Selection and appraisal of data
This guide will help you develop a managed approach to appraising and selecting datasets for long term curation. It should interest archaeologists from across the sector responsible for managing data or who work in data-intensive fields, and those supporting them in institutional repositories, data centres or archives.
Why select and appraise?
Just as for physical archives, it is not possible, or desirable, for all digital data to be kept forever but outside the traditional archive and museum communities there is no widespread recognition of the need to select data for curation. Instead there is a view that “storage is cheap so why don’t we just decide to keep everything”. While that may in theory be technologically possible in practice there are four main objections to this view (1):
- Digital content expands. And “…if the growth of content (per byte or per object) keeps pace with the declining cost of storage, then the real cost of keeping everything may actually be the same as it is now, or higher”(2).
- Backup and mirroring increases costs. No digital preservation approach can survive without appropriate mirroring and backup systems. This instantly increases the storage cost by at least a factor of two, but more usually by three.
- Discovery gets harder. Keeping everything means that the noise to signal ratio of searches will be high, requiring additional individual effort to ascertain which data is the intended target of a search.
- Managing and preserving is expensive. We must consider the cost of creating and managing preservation metadata, and the cost of preservation actions on data that does need to be retained.
The decision to be selective may raise a difficult question. Does the cost of selection outweigh the combined cost of creating and managing metadata, and undertaking preservation? Given the ‘unrepeatable’ nature of much archaeological data, for the archaeological community the answer is probably no. The fact that long-term retention and curation of data requires a commitment to incur future costs; this necessarily imposes on any community a need for careful consideration of what should be retained.
“Appraisal is the noblest function, the central core of contemporary archival practice.” (3)
What archivists call ‘appraisal’ is often referred to outside the archival profession as ‘selection’ or ‘acquisition’, and is closely linked to a repository or institutional policy on collection development. Appraisal is the process whereby some records are selected for retention, others are deemed of insufficient value to justify permanent retention. Selection is not an ad hoc process; it must be guided by local and community policies and legal requirements. The process used to make data selection decisions must be transparent and accountable.
Appraisal is perhaps the most contentious and certainly one of the most difficult undertakings of the professional archivist or those involved in post-excavation archive creation. It determines what records will be preserved for posterity. In a very real way, making these decisions within the archaeological discipline, we may shape national narratives about the past.
Appraisal and Selection Policy
A policy needs to ensure consistent, transparent and accountable decision-making, so that commitments can be tracked and accounted for. The policy must fit legal requirements, e.g. relating to privacy and Intellectual Property Rights. It may also need to comply with relevant legislation for the jurisdiction, e.g. Public Records Acts, as well as national and local authority data policies and codes of conduct adopted by the host institution or funder, and any information governance policies relating to archaeology.
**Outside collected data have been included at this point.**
(** X16 on three references into the example dataset, one of them twice. *)
Lemma in_place_returns_its_arguments_witness :
  let objects := λ r : nat, default ∅ (example_annotations !! r) in
  let annotations := [2; 0; 2]%nat in
  distinct_or_unread example_ann_to_mask annotations
  ∧ Forall (λ ann, is_Ok (example_augment ann)) (objects <$> annotations)
  ∧ ∃ objects',
      single_core_in_place id example_ann_to_mask 0 annotations objects
        default_dilation_ratio
      = (objects', Ok annotations)
      ∧ example_single_core 0 (objects <$> annotations)
          default_dilation_ratio
        = (objects <$> annotations, Ok (objects' <$> annotations))
      ∧ ∀ r, r ∉ annotations → objects' r = objects r.
Proof.
  intros objects annotations.
  assert (distinct_or_unread example_ann_to_mask annotations) as Hdist
    by (right; apply example_ann_to_mask_ignores_boundary).
  assert (Forall (λ ann, is_Ok (example_augment ann))
            (objects <$> annotations)) as Hall
    by (repeat constructor; eexists; vm_compute; reflexivity).
  do 2 (split; [done|]).
  exact (in_place_returns_its_arguments id example_ann_to_mask 0
           default_dilation_ratio annotations objects Hdist Hall).
Defined.

(** X17 on a store whose second dict has no mask. *)
Lemma in_place_failure_is_partial_witness :
  let objects := λ r : nat,
    default ∅
      ([dot_annotation; maskless_annotation; square_annotation] !! r) in
  distinct_or_unread example_ann_to_mask [0%nat]
  ∧ Forall (λ ann, is_Ok (example_augment ann)) (objects <$> [0%nat])
  ∧ example_augment (objects 1%nat) = Raise (KeyError "segmentation")
  ∧ ∃ objects',
      single_core_in_place id example_ann_to_mask 0 ([0] ++ 1 :: [2])%nat
        objects default_dilation_ratio
      = (objects', Raise (KeyError "segmentation"))
      ∧ (∀ r', r' ∈ [0%nat] → example_augment (objects r') = Ok (objects' r'))
      ∧ ∀ r', r' ∉ [0%nat] → objects' r' = objects r'.
Proof.
  intros objects.
  assert (distinct_or_unread example_ann_to_mask [0%nat]) as Hdist
    by (left; apply NoDup_singleton).
  assert (Forall (λ ann, is_Ok (example_augment ann)) (objects <$> [0%nat]))
    as Hall by (repeat constructor; eexists; vm_compute; reflexivity).
  assert (example_augment (objects 1%nat) = Raise (KeyError "segmentation"))
    as Hraise by (vm_compute; reflexivity).
  do 3 (split; [done|]).
  exact (in_place_failure_is_partial id example_ann_to_mask 0
           default_dilation_ratio [0%nat] 1%nat [2%nat] objects
           (KeyError "segmentation") Hdist Hall Hraise).
Defined.
(** Storing the aggregate of an iteration that has neither an aggregate nor
    a decision node. *)
Lemma AddNode_aggregate (n : Node) :
  type n = Aggregate ->
  hoare (fun w => aggregate_decide_inv w /\
                  ~ has_kind Aggregate (iter n) w /\
                  ~ has_kind DecideNext (iter n) w)
        (Workflow.AddNode n)
        (fun _ w => aggregate_decide_inv w /\
                    has_kind Aggregate (iter n) w /\
                    ~ has_kind DecideNext (iter n) w)
        aggregate_decide_inv.
Proof.
  intros Hty w ((Ha & Hd & Hda) & Hna & Hnd).
  destruct (AddNode_cases n w) as [[Hf ->] | [_ ->]].
  2:{ apply (plain_growth_inv w); [|repeat split; assumption].
      apply plain_growth_same_nodes; now destruct (bool_decide (id n = 0)). }
  match type of Hf with
  | Workflow.nodes w !! id ?n1 = None => set (n1' := n1) in *
  end.
  assert (Ht1 : type n1' = Aggregate /\ iter n1' = iter n).
  { subst n1'. repeat case_bool_decide; cbn; auto. }
  destruct Ht1 as [Ht1 Hi1].
  assert (Hlook : forall j m,
    <[id n1' := n1']> (Workflow.nodes w) !! j = Some m ->
    (j = id n1' /\ m = n1') \/ (j <> id n1' /\ Workflow.nodes w !! j = Some m)).
  { intros j m. destruct (decide (id n1' = j)) as [<-|Hne].
    - rewrite lookup_insert_eq. intros [= <-]. now left.
    - rewrite lookup_insert_ne by assumption. intros H. right. auto. }
  assert (Hkeep : forall ty k, has_kind ty k w ->
    has_kind ty k (Workflow.set_nodes (<[id n1' := n1']> (Workflow.nodes w))
      (if bool_decide (id n = 0) then (Workflow.NewNodeId w).1 else w))).
  { intros ty k (j & m & Hm & Ht & Hi). exists j, m. cbn.
    split; [|auto]. rewrite lookup_insert_ne; [assumption|].
    intros Heq. rewrite Heq, Hm in Hf. discriminate Hf. }
  split; [split; [|split]|split].
  - intros i j ni nj Hi Hj Hti Htj Hit. cbn in Hi, Hj.
    destruct (Hlook i ni Hi) as [[-> ->] | [Hi1' Hi2]];
      destruct (Hlook j nj Hj) as [[-> ->] | [Hj1 Hj2]]; try reflexivity.
    + exfalso. apply Hna. exists j, nj. repeat split; congruence.
    + exfalso. apply Hna. exists i, ni. repeat split; congruence.
    + now apply (Ha i j ni nj).
  - intros i j ni nj Hi Hj Hti Htj Hit. cbn in Hi, Hj.
    destruct (Hlook i ni Hi) as [[-> ->] | [Hi1' Hi2]]; [congruence|].
    destruct (Hlook j nj Hj) as [[-> ->] | [Hj1 Hj2]]; [congruence|].
    now apply (Hd i j ni nj).
  - intros k (j & m & Hm & Ht & Hk). cbn in Hm.
    destruct (Hlook j m Hm) as [[-> ->] | [Hj1 Hj2]]; [congruence|].
    apply Hkeep, Hda. exists j, m. auto.
  - exists (id n1'), n1'. cbn. rewrite lookup_insert_eq. auto.
  - intros (j & m & Hm & Ht & Hk). cbn in Hm.
    destruct (Hlook j m Hm) as [[-> ->] | [Hj1 Hj2]]; [congruence|].
    apply Hnd. exists j, m. auto.
Qed.
(** C3, as the code has it: [doHTTP] drops the result of [client.Refresh()].
    When the refresh fails and the request itself is answered with a 2xx
    status, [doHTTP] returns the answer and a nil error; the request went
    out under the token that could not be refreshed. *)
Theorem doHTTP_swallows_refresh_error env method path body headers s err s1
    code status rbody :
  Refresh env s = Done (Some err) s1 →
  http_NewRequest env method path = None →
  15 ≤ String.length ("Bearer " +:+ Token s.1) →
  http_Do env (wLog s1.2) (requestOf env method path body 1 headers s1)
    = Responded code status rbody →
  (code `quot` 100 = 2)%Z →
  ∃ s2, doHTTP env method path body 1 headers s = Done (rbody, None) s2 ∧
        Token s2.1 = Token s.1 ∧
        wLog s2.2 = wLog s1.2 ++ [requestOf env method path body 1 headers s1] ∧
        ("Authorization", "Bearer " +:+ Token s.1)
          ∈ rHeader (requestOf env method path body 1 headers s1).
Proof.
  intros Hr Hreq Htok Hdo Hcode.
  destruct (Refresh_returns env s) as (err' & s1' & Hr' & _ & Hsame & _).
  rewrite Hr in Hr'. injection Hr' as <- <-.
  assert (s1.1 = s.1) as Hc by (by apply Hsame).
  eexists. split.
  - rewrite (doHTTP_run env method path body 1 headers s (Some err) s1); try done.
    + rewrite Hdo. cbn [answerOf]. rewrite decide_False; [reflexivity|]. by intros [].
    + by rewrite Hc.
  - cbn [fst snd wLog]. rewrite Hc. split; [done|]. split; [done|].
    unfold requestOf. cbn [rHeader]. rewrite Hc. apply elem_of_cons. by left.
Qed.


(** ** The multi-object delete *)

Lemma append_nil_r s : s +:+ EmptyString = s.
Proof.
  induction s as [|c s IH]; [done|].
  change (String c (s +:+ EmptyString) = String c s). by rewrite IH.
Qed.

Lemma append_assoc s t u : (s +:+ t) +:+ u = s +:+ t +:+ u.
Proof.
  induction s as [|c s IH]; [done|].
  change (String c ((s +:+ t) +:+ u) = String c (s +:+ t +:+ u)). by rewrite IH.
Qed.

Lemma concat_cons s l :
  String.concat EmptyString (s :: l) = s +:+ String.concat EmptyString l.
Proof.
  destruct l as [|t l].
  - change (s = s +:+ EmptyString). by rewrite append_nil_r.
  - reflexivity.
Qed.

Lemma foldl_objectElement acc names :
  foldl (λ body name, body +:+ objectElement name) acc names =
  acc +:+ String.concat EmptyString (objectElement <$> names).
Proof.
  revert acc. induction names as [|n names IH]; intros acc.
  - cbn. by rewrite append_nil_r.
  - cbn [foldl]. rewrite IH, fmap_cons, concat_cons. by rewrite append_assoc.
Qed.

Lemma deleteBody_concat names :
  deleteBody names =
  "<Delete>" +:+ String.concat EmptyString (objectElement <$> names) +:+ "</Delete>".
Proof. unfold deleteBody. by rewrite foldl_objectElement, append_assoc. Qed.
(** [led_control_set] once the descriptor is there. *)
Lemma led_control_set_ready (g : globals) (led_id : Z) (state : bool) (w : W) :
  g_led_initialized g = true -> 0 <= g_led_fd g ->
  led_control_set g led_id state w
  = (let (r, w2) := ioctl_setled (g_led_fd g) led_id (negb state) w in
     ((if r <? 0 then - errno w2 else OK, g), w2)).
Proof.
  intros Hi Hfd. unfold led_control_set.
  step_with (ensure_open_ready g w Hi Hfd).
  unfold bind at 1.
  destruct (ioctl_setled (g_led_fd g) led_id (negb state) w) as [r w2].
  destruct (r <? 0); reflexivity.
Qed.

End Generic.

(** X23.  Starting from globals in which [g_led_initialized] implies a
    non-negative descriptor, and with an [open] that leaves a positive
    [errno] when it fails, [led_control_set] either returns [-errno] of the
    failed [open] without any ioctl, or issues exactly one ioctl, on a
    non-negative descriptor, with [ul_on] the negation of the requested
    state, and returns [OK] or [-errno] of that ioctl.  It does not return by
    its [-ENODEV] branch.  The globals it leaves satisfy the same
    implication. *)
Theorem led_set_outcomes {W : Type} `{System W}
    (g : globals) (led_id : Z) (state : bool) (w : W) :
  (g_led_initialized g = true -> 0 <= g_led_fd g) ->
  (fst (open_leds w) < 0 -> 0 < errno (snd (open_leds w))) ->
  let fd := fst (open_leds w) in
  let w1 := snd (open_leds w) in
  (g_led_initialized g = false /\ fd < 0 /\
   led_control_set g led_id state w
   = ((- errno w1, {| g_led_fd := fd; g_led_initialized := false |}), w1))
  \/
  (exists g1 w0,
      (g_led_initialized g = true /\ g1 = g /\ w0 = w \/
       g_led_initialized g = false /\ 0 <= fd /\
       g1 = {| g_led_fd := fd; g_led_initialized := true |} /\ w0 = w1) /\
      g_led_initialized g1 = true /\ 0 <= g_led_fd g1 /\
      led_control_set g led_id state w
      = (let (r, w2) := ioctl_setled (g_led_fd g1) led_id (negb state) w0 in
         ((if r <? 0 then - errno w2 else OK, g1), w2))).
Proof.
  intros Hinv Herr. cbv zeta.
  destruct (g_led_initialized g) eqn:Hi.
  - right. exists g, w. specialize (Hinv eq_refl).
    split; [left; auto|]. split; [exact Hi|]. split; [exact Hinv|].
    apply led_control_set_ready; assumption.
  - destruct (open_leds w) as [fd w1] eqn:Ho. cbn [fst snd] in *.
    destruct (Z.ltb_spec fd 0) as [Hneg | Hpos].
    + left. split; [reflexivity|]. split; [exact Hneg|].
      unfold led_control_set.
      step_with (ensure_open_fails g w w1 fd Hi Ho Hneg (Herr Hneg)).
      reflexivity.
    + right. exists {| g_led_fd := fd; g_led_initialized := true |}, w1.
      split; [right; auto|]. split; [reflexivity|]. split; [exact Hpos|].
      unfold led_control_set.
      step_with (ensure_open_opens g w w1 fd Hi Ho Hpos).
      cbn [g_led_fd]. unfold bind at 1.
      destruct (ioctl_setled fd led_id (negb state) w1) as [r w2].
      destruct (r <? 0); reflexivity.
Qed.

(** On the simulated board, switching the LED on from the initial globals
    opens the device and issues one ioctl with [ul_on] false. *)
Lemma led_set_outcomes_witness :
  led_control_set boot 0 true (board [])
  = ((OK, {| g_led_fd := 3; g_led_initialized := true |}),
     later (board []) [] [EvOpen 3; EvSetLed 3 0 false]).
Proof.
  destruct (led_set_outcomes boot 0 true (board []))
    as [(_ & Hneg & _)
       | (g1 & w0 & [(Hi & _) | (_ & _ & -> & ->)] & _ & _ & Hset)].
  - intros Hi. discriminate Hi.
  - cbn. lia.
  - cbn in Hneg. lia.
  - discriminate Hi.
  - rewrite Hset. reflexivity.
Defined.

(** X24.  [main] with [on] or [off], on a board whose LED device opens: the
    device is opened, one ioctl is issued for LED 0 with [ul_on] the negation
    of the requested state, the descriptor is closed, and the globals are
    back at their initial values.  The exit code is [OK] or [-errno] of the
    ioctl.  Further arguments are ignored. *)
Theorem main_switches_and_cleans_up {W : Type} `{System W}
    (fuel : nat) (name : string) (rest : list string) (state : bool)
    (w w1 w2 w3 : W) (fd r c : Z) :
  open_leds w = (fd, w1) -> 0 <= fd ->
  ioctl_setled fd 0 (negb state) w1 = (r, w2) ->
  close fd w2 = (c, w3) ->
  main fuel (name :: (if state then "on" else "off")%string :: rest) boot w
  = ((Some (if r <? 0 then - errno w2 else OK), boot), w3).
Proof.
  intros Ho Hfd Hio Hc.
  assert (Hfd' : (fd <? 0) = false) by (apply Z.ltb_ge; exact Hfd).
  assert (Hfd'' : (0 <=? fd) = true) by (apply Z.leb_le; exact Hfd).
  set (g1 := {| g_led_fd := fd; g_led_initialized := true |}).
  assert (Hinit : led_control_init boot w = ((OK, g1), w1)).
  { unfold led_control_init. cbn [boot g_led_initialized].
    step_with Ho. rewrite Hfd'. reflexivity. }
  assert (Hset : led_control_set g1 LED_USER_LED state w1
                 = ((if r <? 0 then - errno w2 else OK, g1), w2)).
  { rewrite led_control_set_ready by (cbn; auto).
    cbn [g1 g_led_fd]. unfold LED_USER_LED. rewrite Hio. reflexivity. }
  assert (Hde : led_control_deinit g1 w2 = ((OK, boot), w3)).
  { unfold led_control_deinit. cbn [g1 g_led_fd]. rewrite Hfd''.
    unfold bind, ret. rewrite Hc. reflexivity. }
  unfold main. destruct state; cbn [parse_args String.eqb Ascii.eqb
    Bool.eqb]; cbv iota;
    step_with Hinit; change (OK <? 0) with false; cbv iota;
    unfold LED_CMD_ON, LED_CMD_OFF;
    cbn [Z.eqb Pos.eqb]; unfold bind at 1; unfold bind at 1;
    rewrite Hset; unfold ret at 1; cbv beta iota;
    step_with Hde; reflexivity.
Qed.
The policy will set out criteria for assessing a dataset or a resource’s value, and what should be done with it accordingly. Criteria will vary depending, for example, on whether the remit includes preservation. In any case the policy will give the basis for further assessment of the datasets. That will also be influenced by discipline-specific factors and based around general criteria such as the seven listed below, which are drawn from various sources (4,5,6).
- Relevance: The resource content fulfils the priorities stated in the funding or commissioning body’s current strategy, including any legal requirement to retain the data beyond its immediate use.
- Scientific or Historical Value: Is the data scientifically, socially, or culturally significant? Assessing this involves inferring anticipated future use.
- Uniqueness: The extent to which the resource is the only or most complete source of the information that can be derived from it, and whether it is at risk of loss if not accepted, or may be preserved elsewhere.
- Potential for Redistribution: The reliability, integrity, and usability of the data files may be determined; these are received in formats that meet designated technical criteria; and Intellectual Property (7) or human subjects issues are addressed.
- Non-Replicability: It would not be feasible to replicate the data/resource or doing so would not be financially viable.
- Economic Case: Costs may be estimated for managing and preserving the resource, and are justifiable when assessed against evidence of potential future benefits; funding has been secured where appropriate.
- Full Documentation: the information necessary to facilitate future discovery, access, and reuse is comprehensive and correct; including metadata on the resource’s provenance and the context of its creation and use.
Developing the Appraisal Process
The appraisal process will apply the criteria set out in the policy. This process must be transparent and accountable to justify selection decisions to current and future users, so it must follow clear, unambiguous, and objective criteria.
High data volumes rule out appraisal at the record level, and may even do so at the data set level. The appraisal/selection process should be undertaken at as high a level of data aggregation as will ensure justifiable outcomes and allow cost effective decision making. The challenge is to identify a set of high-level criteria that can be applied using evidence it is practical to obtain, yet is sensitive to possibly wide variations at the individual item level.
The post-excavation team/staff should preferably take selection decisions, as this is the appropriate level of responsibility. The views of discipline specialists will often be essential, especially the team who created and used the data. All decisions must be recorded, with justifications, so that future users can understand why particular data sets were kept or destroyed. Decision records are metadata, to be held in whatever archive/asset/ digital object management system is used to manage and control the data, and these metadata must be retained permanently.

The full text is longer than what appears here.